Talvez a variável mais simbólica neste complexo de embustes seja que a Climate Action 100+, a maior iniciativa mundial de envolvimento de investidores no programa de combate às alterações climáticas, viu recentemente uma série de deserções de alto nível. Em apenas alguns dias, a JPMorgan Asset Management, a State Street e a Pimco retiraram-se do programa de investimento, enquanto a BlackRock transferiu a sua adesão para a sede internacional, muito mais pequena, o que constitui uma clara desvalorização.

Foram citadas muitas razões para as mudanças, mas a que a BlackRock atribuiu a sua decisão está provavelmente mais próxima da verdade: o potencial conflito entre o objectivo da Climate Action 100+ de levar as empresas a descarbonizar e o seu próprio dever fiduciário para com os accionistas, de dar prioridade aos retornos. Por outras palavras, a economia verde e ganhar dinheiro não são, afinal, assim tão compatíveis.

O último ano revelou a realidade de que a transição energética não será impulsionada por uma onda de investimento privado. Isso coloca o ónus directamente sobre os decisores políticos, que terão de impor as medidas necessárias, em vez de esperar que o mercado as aplique por si próprio. E, de facto, o que temos visto é que as instituições da UE e os governos europeus têm recorrido a medidas de grande peso executivo para fazer avançar as políticas climáticas, temperadas por concessões esporádicas e relutantes aos agricultores e a outros eleitores. Neste sentido, a tecnocracia da UE cedeu aos seus piores impulsos: a propensão para uma regulamentação e classificação intrincadas e abrangentes que quase parece ser uma reencarnação verde da complexidade alucinante da escolástica medieval tardia, que se propunha codificar e ordenar todos os aspectos do mundo de acordo com a teologia cristã.

E aqui voltamos à questão da legitimidade. A realidade assemelha-se quase ao espelho oposto do que prescreve a “nova estratégia de crescimento” da Comissão Europeia. O continente está a desindustrializar-se e a mergulhar de cabeça num profundo declínio económico, mas a classe dirigente apostou a sua legitimidade exactamente no oposto: uma robusta visão de prosperidade.

O que é revelador é o facto de, em 2023, as emissões de carbono da Alemanha terem diminuído 10% num só ano. Para aqueles que estão convencidos da “ameaça existencial para a Europa e para o mundo” das alterações climáticas, este número deveria ter sido celebrado, independentemente da forma como foi alcançado. Mas como a redução não se deveu a medidas para uma “economia moderna e competitiva”, mas sim ao seu contrário – o encerramento de fábricas – não foi recebida com júbilo, mas sim com embaraço. Não é assim que as reduções de carbono deveriam acontecer e é por isso que a elite governante da Europa está a enfrentar uma crise profunda.

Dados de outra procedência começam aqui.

Lemma mapped_addpage s' l' k : k = 0 \/ k = 1 -> mapped s1 l pgdir a (V2P v) perm k s' l' ->
  addpage s1 l pgdir a (if k =? 1 then Some (pte_val (V2P v) perm 0) else None) s' l'.
Proof.
  intros Hk' [M1 M2 [M3 M3'] M4 M5 M6 M7 M8]. destruct (user_entry v perm Hv Hperm) as (E1 & E2 & _).
  assert (forall va, (va / 4096 =? a / 4096) = (a <=? va) && (va <? a + 4096)) as Hpg.
  { intros va. pose proof (Z.div_mod va 4096). pose proof (Z.mod_pos_bound va 4096). pose proof (Z.div_mod a 4096).
    destruct (Z.eqb_spec (va / 4096) (a / 4096)), (Z.leb_spec a va), (Z.ltb_spec va (a + 4096)); cbn [andb]; try done; lia. }
  set (e := if k =? 1 then Some (pte_val (V2P v) perm 0) else None).
  assert (forall va, 0 <= va < 4294967296 -> xlate (kmemory s') pgdir va = if va / 4096 =? a / 4096 then e else xlate (kmemory s1) pgdir va) as Hxl.
  { intros va Hva. destruct (Z.eqb_spec (va / 4096) (a / 4096)) as [Ep|Ep].
    - rewrite (xlate_page _ _ va a); [|done|unfold KERNBASE in *; lia|done]. unfold e. destruct Hk' as [->| ->]; cbn [Z.eqb].
      + rewrite M6, Hx; [done|unfold KERNBASE in *; lia|lia].
      + specialize (M5 0 ltac:(lia)). by rewrite Z.mul_0_r, Z.add_0_r in M5.
    - apply M6; [done|]. specialize (Hpg va). rewrite (proj2 (Z.eqb_neq _ _) Ep) in Hpg.
      destruct (Z.leb_spec a va), (Z.ltb_spec va (a + 4096)); try done; lia. }
  pose proof M7 as [P1 P2 P3 P4]. destruct (P2 v Hv Hvl Hvt) as [_ Hvt'].
  assert (forall w, w ∉ l -> w ∉ l') as Hsuf by (intros w Hw Hin; apply Hw; destruct P1 as [z ->]; apply elem_of_app; by right).
  split; try done. split; [done| |].
  - intros va e' Hva. rewrite Hxl by (unfold KERNBASE in *; lia). destruct (va / 4096 =? a / 4096).
    + unfold e. destruct (k =? 1); [|done]. intros [= <-]. rewrite E1. split_and!; [done|by apply Hsuf|done].
    + intros Hx'. destruct (us_page _ _ _ Hu va e' Hva Hx') as (U1 & U2 & U3). split_and!; [done|by apply Hsuf|by apply P2].
  - intros va va' e1 e2 H1 H2. rewrite !Hxl by (unfold KERNBASE in *; lia).
    destruct (Z.eqb_spec (va / 4096) (a / 4096)) as [G1|G1], (Z.eqb_spec (va' / 4096) (a / 4096)) as [G2|G2].
    + congruence.
    + unfold e. destruct (k =? 1); [|done]. intros [= <-] Hx2 Et. rewrite E1 in Et. by destruct (Hvu va' e2 H2 Hx2).
    + unfold e. intros Hx1. destruct (k =? 1); [|done]. intros [= <-] Et. rewrite E1 in Et. by destruct (Hvu va e1 H1 Hx1).
    + by apply (us_inj _ _ _ Hu).
Qed.

Lemma wp_map_page (Q : Z -> vst -> Prop) :
  (forall s' l', addpage s1 l pgdir a (Some (pte_val (V2P v) perm 0)) s' l' -> Q 0 s') ->
  (forall s', addpage s1 l pgdir a None s' [] -> Q (-1) s') ->
  wp (mappages pgdir a PGSIZE (V2P v) perm) Q s1.
Proof using Hu Hv Hvl Hvt Hvu Hk Hn Ha Hal Hx Hperm.
  intros HQ0 HQ1. change PGSIZE with (4096 * 1). destruct (page_phys v Hv) as (E1 & E2 & E3 & E4).
  assert (v - KERNBASE + 4096 <= 4294967296) by (pose proof (pg_top _ Hv); unfold PHYSTOP in *; lia).
  apply (wp_mappages s1 l); try done; try (rewrite ?E1; unfold KERNBASE in *; lia).
  - apply Hu.
  - intros i Hi. assert (i = 0) as -> by lia. by rewrite Z.mul_0_r, Z.add_0_r.
  - intros s' l' M. apply (HQ0 s' l'). apply (mapped_addpage s' l' 1); [by right|done].
  - intros k s' Hk' M. assert (k = 0) as -> by lia. apply (HQ1 s'). apply (mapped_addpage s' [] 0); [by left|done].
Qed.
End add.

Section alloc.
Context (s0 : vst) (l0 : list Z) (pgdir lo newsz : Z).
Context (Hlo : 0 <= lo) (Hal : lo mod 4096 = 0) (Hnew : newsz < KERNBASE).

Definition zeroed (s : vst) (v : Z) : vst :=
  set_kmemory (memset (kmemory s) v 0 PGSIZE) (set_freelist (load32 (kmemory s) v) s).

Lemma zeroed_out s v b : ~ in_page v b -> kmemory (zeroed s v) b = kmemory s b.
Proof. intros Hb. cbn. apply memset_out; unfold in_page, PGSIZE in *; lia. Qed.
Lemma zeroed_in s v b : in_page v b -> kmemory (zeroed s v) b = 0.
Proof.
  intros Hb. cbn. unfold in_page, PGSIZE in *. rewrite memset_spec by (unfold PGSIZE; lia).
  destruct (Z.leb_spec v b), (Z.ltb_spec b (v + 4096)); cbn; (done || lia).
Qed.

Lemma grown_refl : kmem_ok s0 l0 -> no_kmem s0 -> uspace (kmemory s0) l0 pgdir -> grown s0 l0 pgdir lo lo s0 l0.
Proof. intros Hk Hn Hu. split; try done; [lia|]. intros w Hw. by left. Qed.

Lemma grown_step a s v l s' l' e : lo <= a -> a mod 4096 = 0 -> a < newsz -> grown s0 l0 pgdir lo a s (v :: l) ->
  addpage (zeroed s v) l pgdir a (Some e) s' l' -> table_of e = v -> PTE_FLAGS e = 7 ->
  grown s0 l0 pgdir lo (a + 4096) s' l'.
Proof using Hlo Hnew.
  intros Ha Hma Hlt [G1 G2 G3 G4 G5 G6 G6' G7 G8 G9] [A1 A2 A3 A4 A5 A6] Et Ef.
  pose proof (km_pages _ _ G1) as [Hv _]%Forall_cons. pose proof (km_nodup _ _ G1) as [Hvl _]%NoDup_cons.
  destruct (uspace_take _ (kmemory (zeroed s v)) v l pgdir G4 Hv (zeroed_out s v)) as (T1 & T2 & T3 & T4).
  destruct A5 as [P1 P2 P3 P4].
  assert (v ∈ l0) as Hv0 by (destruct G5 as [z ->]; apply elem_of_app; right; left).
  assert (forall va, (va / 4096 =? a / 4096) = (a <=? va) && (va <? a + 4096)) as Hpg.
  { intros va. pose proof (Z.div_mod va 4096). pose proof (Z.mod_pos_bound va 4096). pose proof (Z.div_mod a 4096).
    destruct (Z.eqb_spec (va / 4096) (a / 4096)), (Z.leb_spec a va), (Z.ltb_spec va (a + 4096)); cbn [andb]; try done; lia. }
  assert (forall va, 0 <= va < 4294967296 -> ~ (a <= va < a + 4096) -> xlate (kmemory s') pgdir va = xlate (kmemory s) pgdir va) as Hxo.
  { intros va Hva Hout. rewrite A6, T3, Hpg by done. destruct (Z.leb_spec a va), (Z.ltb_spec va (a + 4096)); cbn [andb]; (done || lia). }
  assert (forall va, a <= va < a + 4096 -> xlate (kmemory s') pgdir va = Some e) as Hxi.
  { intros va Hva. rewrite A6, Hpg by (unfold KERNBASE in *; lia). destruct (Z.leb_spec a va), (Z.ltb_spec va (a + 4096)); cbn [andb]; (done || lia). }
  assert (forall w, w ∉ l0 -> w <> v /\ w ∉ l) as Hnl.
  { intros w Hw. split; [congruence|]. intros Hin. apply Hw. destruct G5 as [z ->]. apply elem_of_app. right. by right. }
  split; try done.
  - destruct G3 as (G3a & G3b & G3c), A3 as (A3a & A3b & A3c). split_and!; by etrans.
  - etrans; [exact P1|]. etrans; [|exact G5]. by exists [v].
  - intros w Hw Hl0 Ht0. destruct (G6 w Hw Hl0 Ht0) as [Hc Ht]. destruct (Hnl w Hl0) as [N1 N2].
    destruct (P2 w Hw N2) as [Hc' Ht']; [by rewrite T4|]. split; [|done]. intros b Hb. rewrite Hc' by done.
    rewrite zeroed_out; [by apply Hc|]. eapply (page_disjoint w); [apply Hw|apply Hv|done|done].
  - intros w Hw. apply P3, T4. by apply G6'.
  - intros va Hva. destruct (Z.lt_ge_cases va a) as [Hlt'|Hge].
    + destruct (G7 va ltac:(lia)) as (e' & X1 & X2 & X3 & X4). exists e'. rewrite Hxo by (unfold KERNBASE in *; lia). split_and!; try done.
      destruct (us_page _ _ _ G4 va e' ltac:(unfold KERNBASE in *; lia) X1) as (W1 & W2 & W3). apply not_elem_of_cons in W2 as [W2 W2'].
      intros b Hb. destruct (P2 _ W1 W2') as [Hc' _]; [by rewrite T4|]. rewrite Hc' by done. rewrite zeroed_out; [by apply X4|].
      eapply (page_disjoint (table_of e')); [apply W1|apply Hv|done|done].
    + exists e. split_and!; [apply Hxi; lia|by rewrite Et|done|]. rewrite Et. intros b Hb.
      destruct (P2 v Hv Hvl T2) as [Hc' _]. rewrite Hc' by done. by apply zeroed_in.
  - intros va Hva Hout. rewrite Hxo by lia. apply G8; [done|lia].
  - intros w Hw. destruct (G9 w Hw) as [[->|Hin]%elem_of_cons|[Htab|(va & e' & X1 & X2 & X3)]].
    + right. right. exists a, e. split_and!; [lia|lia|apply Hxi; lia|done].
    + destruct (P4 w Hin); [by left|by right; left].
    + right. left. by apply P3, T4.
    + right. right. exists va, e'. split_and!; [lia|lia| |done]. rewrite Hxo; [done|unfold KERNBASE in *; lia|lia].
Qed.

(** ** Giving up *)

(** Pages of the free list [l0] are used up: some are page tables now, some
    mapped from [lo] to [hi], and [pend] is not in use yet. *)
Record midway (hi : Z) (pend : list Z) (s : vst) : Prop := {
  md_kmem : kmem_ok s [];
  md_lock : no_kmem s;
  md_core : vcore s = vcore s0 /\ use_lock s = use_lock s0;
  md_space : uspace (kmemory s) [] pgdir;
  md_same : forall w, page_ok w -> w ∉ l0 -> ~ tabpage (kmemory s0) pgdir w ->
     (forall b, in_page w b -> kmemory s b = kmemory s0 b) /\ ~ tabpage (kmemory s) pgdir w;
  md_tab : forall w, tabpage (kmemory s0) pgdir w -> tabpage (kmemory s) pgdir w;
  md_user : forall va e, lo <= va < hi -> xlate (kmemory s) pgdir va = Some e -> table_of e ∈ l0;
  md_old : forall va, 0 <= va < 4294967296 -> ~ (lo <= va < hi) -> xlate (kmemory s) pgdir va = xlate (kmemory s0) pgdir va;
  md_taken : forall w, w ∈ l0 -> w ∈ pend \/ tabpage (kmemory s) pgdir w \/
     exists va e, lo <= va < hi /\ xlate (kmemory s) pgdir va = Some e /\ table_of e = w;
  md_pend : forall w, w ∈ pend -> page_ok w /\ w ∈ l0 /\ ~ tabpage (kmemory s) pgdir w /\
     forall va e, 0 <= va < KERNBASE -> xlate (kmemory s) pgdir va = Some e -> table_of e <> w }.

(** The address space is as it was, up to page tables that stay. *)
Record undone (s : vst) (l : list Z) : Prop := {
  ud_kmem : kmem_ok s l;
  ud_lock : no_kmem s;
  ud_core : vcore s = vcore s0 /\ use_lock s = use_lock s0 /\ screen_ok (vcons s);
  ud_space : uspace (kmemory s) l pgdir;
  ud_xlate : forall va, 0 <= va < 4294967296 -> xlate (kmemory s) pgdir va = xlate (kmemory s0) pgdir va;
  ud_same : forall w, page_ok w -> w ∉ l0 -> ~ tabpage (kmemory s0) pgdir w -> forall b, in_page w b -> kmemory s b = kmemory s0 b;
  ud_noleak : forall w, w ∈ l0 -> w ∈ l \/ tabpage (kmemory s) pgdir w }.

Lemma uspace_give m m' v l : uspace m l pgdir -> page_ok v -> v ∉ l -> ~ tabpage m pgdir v ->
  (forall va e, 0 <= va < KERNBASE -> xlate m pgdir va = Some e -> table_of e <> v) ->
  (forall b, ~ in_page v b -> m' b = m b) ->
  uspace m' (v :: l) pgdir /\ (forall va, xlate m' pgdir va = xlate m pgdir va) /\ (forall w, tabpage m' pgdir w <-> tabpage m pgdir w).
Proof.
  intros [U1 U2 U3] Hv Hvl Hvt Hvu Hm.
  assert (forall w a, tabpage m pgdir w -> in_page w a -> m' a = m a) as Ht.
  { intros w a Hw Ha. destruct (tabpage_ok _ _ _ _ U1 Hw) as [W1 W2]. apply Hm.
    eapply (page_disjoint w); [apply W1|apply Hv| |done]. by intros ->. }
  destruct (tab_ext m m' pgdir Ht) as (E1 & E2 & E3). split_and!; [split|done|done].
  - apply (pgd_free _ l); [by eapply pgd_ext|]. intros w [->|Hw]%elem_of_cons; [right; by rewrite E3|by left].
  - intros va e Hva. rewrite E2, E3. intros Hx. destruct (U2 va e Hva Hx) as (W1 & W2 & W3). split_and!; [done| |done].
    apply not_elem_of_cons. split; [by eapply Hvu|done].
  - intros va va' e e' H1 H2. rewrite !E2. by apply U3.
Qed.

Section giveup.
Context (oldsz : Z) (Eold : lo = PGROUNDUP oldsz) (Hold : 0 <= oldsz < newsz).
Let hi := PGROUNDUP newsz.
Context (Hun : forall va, lo <= va < hi -> xlate (kmemory s0) pgdir va = None).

Os regimes cuja legitimidade foi comprometida, mas que, apesar disso, avançam com medidas impopulares e regulamentos intrusivos, entram numa situação muito perigosa. Wolfgang Munchau, um veterano analista europeu, considera que a fase hiperactiva da agenda verde terminará com as eleições europeias de Junho e que uma parte dela poderá mesmo regredir. Talvez seja verdade e, se assim for, seria um compromisso político prudente que poderia evitar uma crise mais aguda. Mas representaria um recuo profundo e não recuperaria a legitimidade perdida.

O Contra considera que Munchau está a ser demasiado optimista. O jogo das elites globalistas é excessivamente arriscado para ser perdido, até porque os seus erros e os seus crimes não se limitam à religião do apocalipse climático. Os intérpretes actuais do poder no Ocidente sabem que a manutenção do status quo é uma questão de sobrevivência, no sentido existencial da palavra. E vão continuar a apostar tudo, até que nada reste de valor. O sucesso, para os dirigentes europeus, tem duas versões: a glória ou as cinzas.

São duas faces da mesma moeda, na economia do Great Reset.